Hay únicamente una condición para que cada quien avance con su velo, con su kipá, con su túnica, con su crucifijo... hacia el espacio común, y es que lo haga en pleno ejercicio de su más absoluta libertad. Habremos de aceptar incluso el burka en nuestras aulas, en nuestro vecindario, siempre y cuando ese burka haya sido calzado motu proprio. Las calles deberán abrirse para estas mujeres enjauladas, por más que resulte difícil comprender que una mujer desee meterse en esa cárcel andante. Ella ha de conquistar el sol y el viento en su cara y para ello contará con el apoyo unánime de toda la sociedad.
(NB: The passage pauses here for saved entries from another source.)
(** * dedup_index: in-place XSLT deduplication of doxygen's index.xml

    A shallow embedding of [doc/thirdparty/doxygen/dedup_index.py].  The
    script parses an XML file and a stylesheet with lxml, applies the
    stylesheet, prints the result back into the file it read, and prints a
    confirmation line on standard output.

    The script is a straight line of calls into lxml and the operating
    system.  The model keeps that shape: a small state-and-exception monad over
    a [world] (the files, the paths the system refuses to open for writing,
    the characters the encoding of text files lacks, the room left on the
    device, and standard output), in which every call the script makes is
    recorded in order.  lxml itself is an interface ([Etree]): the claims hold for every
    implementation of it, and a small executable implementation ([Toy]) runs
    the script on concrete files. *)

From stdpp Require Import base strings gmap list.

(** ** Text *)

(** The line feed that Python's [print] appends. *)
Definition nl : string := String (Ascii.ascii_of_nat 10) EmptyString.

(** Number of line feeds in a text: the number of lines a reader of the
    stream sees completed. *)
Fixpoint count_nl (s : string) : nat :=
  match s with
  | EmptyString => 0
  | String c rest =>
      (if Ascii.eqb c (Ascii.ascii_of_nat 10) then 1 else 0) + count_nl rest
  end.

(** ** lxml.etree, as the script uses it *)

(** [ET.parse] reads a file and checks well-formedness, [ET.XSLT] compiles a
    parsed stylesheet, calling the compiled object applies it, and [str]
    serialises the result.  Each can raise; [None] stands for the exception. *)
Class Etree := {
  tree : Type;
  xslt_program : Type;
  result_tree : Type;
  parse_text : string -> option tree;
  XSLT : tree -> option xslt_program;
  apply_xslt : xslt_program -> tree -> option result_tree;
  str : result_tree -> option string
}.

(** ** The world the script runs in *)

Record world := World {
  files : gmap string string;   (* path |-> text of the file *)
  unwritable : gset string;     (* paths that open(path, 'w') refuses *)
  unencodable : gset Ascii.ascii;
    (* characters the encoding of text files cannot encode *)
  room : gmap string nat;
    (* path |-> characters the device can hold for the file, if limited *)
  stdout : string               (* everything printed so far *)
}.

Definition set_files (f : gmap string string -> gmap string string)
    (w : world) : world :=
  {| files := f (files w); unwritable := unwritable w;
     unencodable := unencodable w; room := room w; stdout := stdout w |}.

Definition set_stdout (f : string -> string) (w : world) : world :=
  {| files := files w; unwritable := unwritable w;
     unencodable := unencodable w; room := room w;
     stdout := f (stdout w) |}.

(** A text the encoding can take: none of its characters is missing. *)
Definition encodable (missing : gset Ascii.ascii) (data : string) : bool :=
  forallb (fun c => bool_decide (c ∉ missing)) (String.list_ascii_of_string data).

(** A text the device has room for at [path]. *)
Definition fits (left : gmap string nat) (path text : string) : bool :=
  match left !! path with
  | Some n => bool_decide (String.length text ≤ n)
  | None => true
  end.
Lemma invalid_lengths_false (querylen subjectlen : Z) :
  0 < querylen -> 0 < subjectlen -> invalid_lengths querylen subjectlen = false.
Proof.
  intros Hq Hs. unfold invalid_lengths.
  rewrite (proj2 (Z.leb_gt querylen 0)), (proj2 (Z.leb_gt subjectlen 0)) by lia.
  reflexivity.
Qed.

Lemma invalid_lengths_true (querylen subjectlen : Z) :
  querylen <= 0 \/ subjectlen <= 0 -> invalid_lengths querylen subjectlen = true.
Proof.
  intros H. unfold invalid_lengths. apply orb_true_iff.
  destruct H as [H | H]; [left | right]; apply Z.leb_le; exact H.
Qed.

(** C2. For positive lengths [GlbAlign] returns a descriptor whose ['M']
    and ['I'] runs add up to [querylen] and whose ['M'] and ['D'] runs add
    up to [subjectlen]; its ranges are the whole query and the whole
    subject. *)
Theorem GlbAlign_covers_both (query subject : list ascii) (querylen subjectlen : Z)
    (gopen gapextend : Z) (delta : ascii -> ascii -> Z) :
  0 < querylen <= INT_MAX -> 0 < subjectlen <= INT_MAX ->
  exists c : CCigar,
    GlbAlign query querylen subject subjectlen gopen gapextend delta = Returned c
    /\ run_sum on_query (m_elements c) = querylen
    /\ run_sum on_subject (m_elements c) = subjectlen
    /\ QueryRange c = (0, querylen - 1)
    /\ SubjectRange c = (0, subjectlen - 1).
Proof.
  intros Hq Hs. unfold GlbAlign.
  rewrite invalid_lengths_false by lia.
  eexists. split; [reflexivity |].
  unfold align, terminal. cbn [fst snd].
  set (qlen := Z.to_nat querylen). set (slen := Z.to_nat subjectlen).
  set (tbl := fill _ _ _ _ _ _ _ _ _).
  set (st := best_state _ _).
  assert (Hql : Z.of_nat qlen = querylen) by (subst qlen; lia).
  assert (Hsl : Z.of_nat slen = subjectlen) by (subst slen; lia).
  assert (Hinit : trace_inv qlen slen qlen slen
                    (CCigar_new (int32 (Z.of_nat qlen - 1)) (int32 (Z.of_nat slen - 1)))).
  { unfold INT_MAX in *. unfold trace_inv, CCigar_new, CCigarBase_new, query_span, subject_span.
    cbn [m_elements m_qfrom m_qto m_sfrom m_sto run_sum foldr].
    rewrite (int32_small (Z.of_nat qlen - 1)) by (unfold in_int32; lia).
    rewrite (int32_small (Z.of_nat slen - 1)) by (unfold in_int32; lia).
    rewrite !int32_small by (unfold in_int32; lia).
    repeat split; try lia. constructor. }
  assert (Hst : st <> StZero \/ qlen = 0%nat \/ slen = 0%nat).
  { left. subst st. unfold zero_ok. cbn [negb orb].
    rewrite (bool_decide_eq_false_2 (qlen = 0%nat)) by lia. cbn [andb].
    apply best_state_no_reset. }
  pose proof (traceback_reaches_origin gopen gapextend qlen slen tbl
                ltac:(lia) ltac:(lia) (qlen + slen) qlen slen st _ ltac:(lia) Hst Hinit)
    as (_ & Hqs & Hss & Hqf & Hqt & Hsf & Hsto).
  unfold query_span, subject_span, QueryRange, SubjectRange in *.
  rewrite Hqs, Hss, Hqf, Hqt, Hsf, Hsto, Hql, Hsl.
  repeat split; try lia; f_equal; lia.
Qed.

Lemma GlbAlign_covers_both_witness :
  (0 < 4 <= INT_MAX) /\ (0 < 4 <= INT_MAX)
  /\ exists c : CCigar,
      GlbAlign (list_ascii_of_string "ACGT") 4 (list_ascii_of_string "ACGT") 4 5 1
               (SMatrix_dna 1 (-1)) = Returned c
      /\ run_sum on_query (m_elements c) = 4
      /\ run_sum on_subject (m_elements c) = 4
      /\ QueryRange c = (0, 4 - 1)
      /\ SubjectRange c = (0, 4 - 1).
Proof.
  assert (H : 0 < 4 <= INT_MAX) by (unfold INT_MAX; lia).
  split; [exact H |]. split; [exact H |].
  apply (GlbAlign_covers_both (list_ascii_of_string "ACGT") (list_ascii_of_string "ACGT")
           4 4 5 1 (SMatrix_dna 1 (-1)) H H).
Defined.

(** The example of the specification: [ACGT] against [ACGT] with match 1,
    mismatch -1, gap open 5 and gap extend 1 aligns globally as [4M]. *)
Example GlbAlign_ACGT :
  GlbAlign (list_ascii_of_string "ACGT") 4 (list_ascii_of_string "ACGT") 4 5 1
           (SMatrix_dna 1 (-1))
  = Returned (MkCCigarBase [MkSElement 4 "M"%char] 0 3 0 3).
Proof. vm_compute. reflexivity. Qed.
(** The scan adds files whose paths the pattern matches, and leaves the
    files that were there. *)
Lemma scanWalk_matches re walk :
  ∀ h found h' found',
  scanWalk re walk h found = (h', found') →
  (∀ p, p ∈ found →
     ∃ l, h !! p = Some l ∧ MatchString re (FileName l) = true) →
  ∀ p, p ∈ found' →
    ∃ l, h' !! p = Some l ∧ MatchString re (FileName l) = true.
Proof.
  induction walk as [|e rest IH]; intros h found h' found' Hscan Hfound.
  { by simplify_eq/=. }
  simpl in Hscan.
  destruct (walkErr e || isDir e); [by eapply IH|].
  destruct (MatchString re (path e)) eqn:Hmatch; [|by eapply IH].
  eapply IH; [exact Hscan|].
  assert (h !! fresh (dom h) = None) as Hfresh.
  { apply not_elem_of_dom, is_fresh. }
  intros p [Hp|Hp%list_elem_of_singleton]%elem_of_app.
  - destruct (Hfound p Hp) as (l & Hl & Hm).
    exists l. split; [|done].
    rewrite lookup_insert_ne; [done|]. congruence.
  - subst p. exists (newLogfile (path e)).
    by rewrite lookup_insert_eq.
Qed.

(** C8. [Logfiles.PopulateMatchParts] attempts every file of the
    collection, whatever happened at the files before it. It returns
    one message for each file that fails to parse, in the order of the
    collection (N messages for N failing files), as a [MultipleError]
    whose text joins them with [" :: "], and returns nil when no file
    fails. Afterwards every file of the collection is as its own parse
    leaves it; a file that parsed without error holds, for each capture
    name, the raw value of the last slot of that name and, for a named
    capture, its resolved score. Files outside the collection are
    untouched. Every pointer of the collection is non-nil and leads to
    a file whose name the pattern matches. *)
Theorem errors_are_aggregated re tr h fs :
  RegexpLaws re →
  (∀ p, p ∈ fs →
     ∃ l, h !! p = Some l ∧ MatchString re (FileName l) = true) →
  ∃ h',
    Logfiles_PopulateMatchParts re tr fs h
      = (h', Return (match parseErrors re tr h fs with
                     | [] => None
                     | errs => Some errs
                     end)) ∧
    length (parseErrors re tr h fs) = length (failing re tr h fs) ∧
    MultipleError_Error (parseErrors re tr h fs)
      = GoStrings.Join (parseErrors re tr h fs) " :: " ∧
    (∀ p l, p ∈ fs → h !! p = Some l →
       h' !! p = Some (parseOf re tr l).1) ∧
    (∀ p l l', p ∈ fs → h !! p = Some l →
       parseOf re tr l = (l', Return None) →
       ∀ k n v,
         SubexpNames re !! k = Some n →
         FindStringSubmatch re (FileName l) !! k = Some v →
         n ∉ drop (S k) (SubexpNames re) →
         readMap (StringMatchParts l') n = Some v ∧
         (n ≠ "" → ∃ s, resolveScore tr n v = Some s ∧
                        readMap (MatchParts l') n = Some s)) ∧
    (∀ p, p ∉ fs → h' !! p = h !! p).
Proof.
  intros Hre Hvalid.
  destruct (populateAll_spec re tr h fs Hre h NewMultipleError Hvalid)
    as (h' & Hrun & Hin & Hout); [by left|].
  exists h'. split_and!; [|apply parseErrors_length|done|done| |done].
  - unfold Logfiles_PopulateMatchParts. rewrite Hrun. simpl.
    by destruct (parseErrors re tr h fs).
  - intros p l l' Hp Hl Hparse k n v Hk Hv Hlast.
    apply Logfile_PopulateMatchParts_inv in Hparse
      as (raw & sc & Hloop & ->).
    destruct (populateLoop_success _ _ _ _ _ _ _ _ k n v Hloop Hk Hv Hlast)
      as [Hraw Hscore].
    split; [done|]. intros Hn. destruct (Hscore Hn) as (s & Hs & Hsc).
    exists s. split; [|done].
    by rewrite <- slotScore_resolveScore, Hs.
Qed.
(** C2 as stated fails when the caller already uses the name [DEAD]:
    listed in [accept0], the dead state that completion adds is accepting;
    given a transition of its own, it is not absorbing. *)
Lemma dead_state_counterexample :
  (let d0 := assemble (Some ["q0"]) (Some ["a"]) None (Some "q0")
                      (Some [DEAD]) in
   let d := DFA_init (Some ["q0"]) (Some ["a"]) None (Some "q0")
                     (Some [DEAD]) true in
   adds_dead d0 = true ∧ (DEAD ∉ states d0) ∧ DEAD ∈ states d ∧
   DEAD ∈ accept d) ∧
  (let spec := <[DEAD := <["a" := "q0"]> ∅]> ∅ in
   let d0 := assemble (Some ["q0"]) (Some ["a"]) (Some spec) (Some "q0")
                      None in
   let d := DFA_init (Some ["q0"]) (Some ["a"]) (Some spec) (Some "q0")
                     None true in
   adds_dead d0 = true ∧ "a" ∈ alphabet d ∧
   target (delta d) DEAD "a" = Some "q0").
Proof.
  split; cbv zeta; split_and!; try reflexivity; compute_done.
Qed.

(** C5.  On an automaton whose table is already total, [_make_total] takes
    no dead state and leaves [states], [alphabet], every row of the table,
    [start], [accept] and [current] as they were.  The only keys it may add
    to [delta] are those of states that had no row, with an empty row. *)
Theorem make_total_noop (d : DFA) :
  (∀ s a, s ∈ states d → a ∈ alphabet d → is_Some (target (delta d) s a)) →
  let d' := _make_total d in
  adds_dead d = false ∧
  states d' = states d ∧
  alphabet d' = alphabet d ∧
  (∀ s, row (delta d') s = row (delta d) s) ∧
  (∀ s a, target (delta d') s a = target (delta d) s a) ∧
  (∀ s, is_Some (delta d' !! s) ↔ s ∈ states d ∨ is_Some (delta d !! s)) ∧
  start d' = start d ∧ accept d' = accept d ∧ current d' = current d.
Proof.
  intros Htotal d'. apply adds_dead_false in Htotal.
  destruct (make_total_frame d) as (Hal & Hst & Hac & Hcu).
  split_and!; try done.
  - subst d'. by rewrite make_total_states, Htotal.
  - intros s. by apply make_total_row_unchanged.
  - intros s a. subst d'. unfold target.
    by rewrite make_total_row_unchanged.
  - intros s. subst d'. unfold _make_total.
    unfold adds_dead in Htotal. case_decide.
    + cbn [delta]. by rewrite lookup_ensure_rows, elem_of_elements.
    + rewrite Htotal. cbn [delta].
      by rewrite lookup_ensure_rows, elem_of_elements.
Qed.

Lemma make_total_noop_witness :
  states (_make_total example_ends_with_ab) = states example_ends_with_ab ∧
  DEAD ∉ states (_make_total example_ends_with_ab).
Proof.
  destruct (make_total_noop example_ends_with_ab) as (_ & Hs & _).
  - intros s a Hs Ha. apply adds_dead_false; [reflexivity|done..].
  - split; [exact Hs|]. rewrite Hs. compute_done.
Defined.

(** * The membership invariant [accept ⊆ states] *)

Section accept_invariant.
Implicit Types (d : DFA) (q : string).

Lemma make_total_states_grow d : states d ⊆ states (_make_total d).
Proof.
  rewrite make_total_states. destruct (adds_dead d); set_solver.
Qed.

Lemma perform_accept_known c d :
  accept d ⊆ states d → accept (perform c d) ⊆ states (perform c d).
Proof.
  intros Hinv. destruct c as [name [|]|src symbol tgt| |c]; cbn.
  - set_solver.
  - set_solver.
  - set_solver.
  - destruct (make_total_frame d) as (_ & _ & -> & _).
    pose proof (make_total_states_grow d). set_solver.
  - pose proof (structure_simulate c d) as Hst.
    unfold structure in Hst. by injection Hst as -> _ _ _ ->.
Qed.
End accept_invariant.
Francia se dispone a prohibir el burka, sin embargo la libertad es ley suprema, por más que nos duela ver a esas mujeres encerradas en su propia tela negra. Esa libertad marca un precio excesivamente alto. Hay un dominio más íntimo de conquista de libertades en el que la acción del Estado se encuentra muy limitada.

Bendigamos, aun con todo, este momento de cruces de caminos y de fecundación cultural y religiosa. El problema sería que todas las cabezas fueran iguales, que se cubrieran de la misma forma. Cada quien con su paso y su pasado, con su cultura, hábitos y costumbres... avancemos hacia un espacio común, hacia una plaza de todos. Lo importante es que la armonía, no sólo la tolerancia, se extienda más allá de la convivencia con los nuestros. Lo diverso siempre añade, cuando logramos tumbar nuestras tapias, cuando nos ensayamos en sumar y no restar, cuando concluimos que cada quien somos, en alguna medida, reunión de todos.

No tiemblen los incondicionales del crucifijo, porque si algo significa aún ese Ser excelso, ese Cristo sublime que dos mil años después siguen clavando al triste madero, es acogida y abrazo incondicional. Ese Jesús de la Cruz, que preside aún tantas aulas públicas, no instituyó religión alguna, y si lo hizo fue la del amor incondicional, la de aulas, calles y plazas para todos... Si no deseamos perder nuestras raíces cristianas deberíamos comenzar apeando a Jesús del madero y al propio madero de las paredes públicas, abriendo puertas de institutos y de corazones cerrados.

Bajemos las espadas, compartamos aula en el corazón de nuestras ciudades, compartamos templo en la encrucijada de los caminos, pues el tiempo ya ha llegado de honrar la verdad y belleza que las demás tradiciones también encarnan. Cruzada sólo contra nosotros mismos y el «infiel» que nos habita, infidelidad a la ley de amparo, a la ley de la fraternidad universal. Agitemos las bridas, salgamos del ensueño de reconocernos separados, cabalguemos nuestros desiertos hasta tropezar con la Jerusalem interior donde brilla una cúpula ancha en su oro, infinita en su acogida.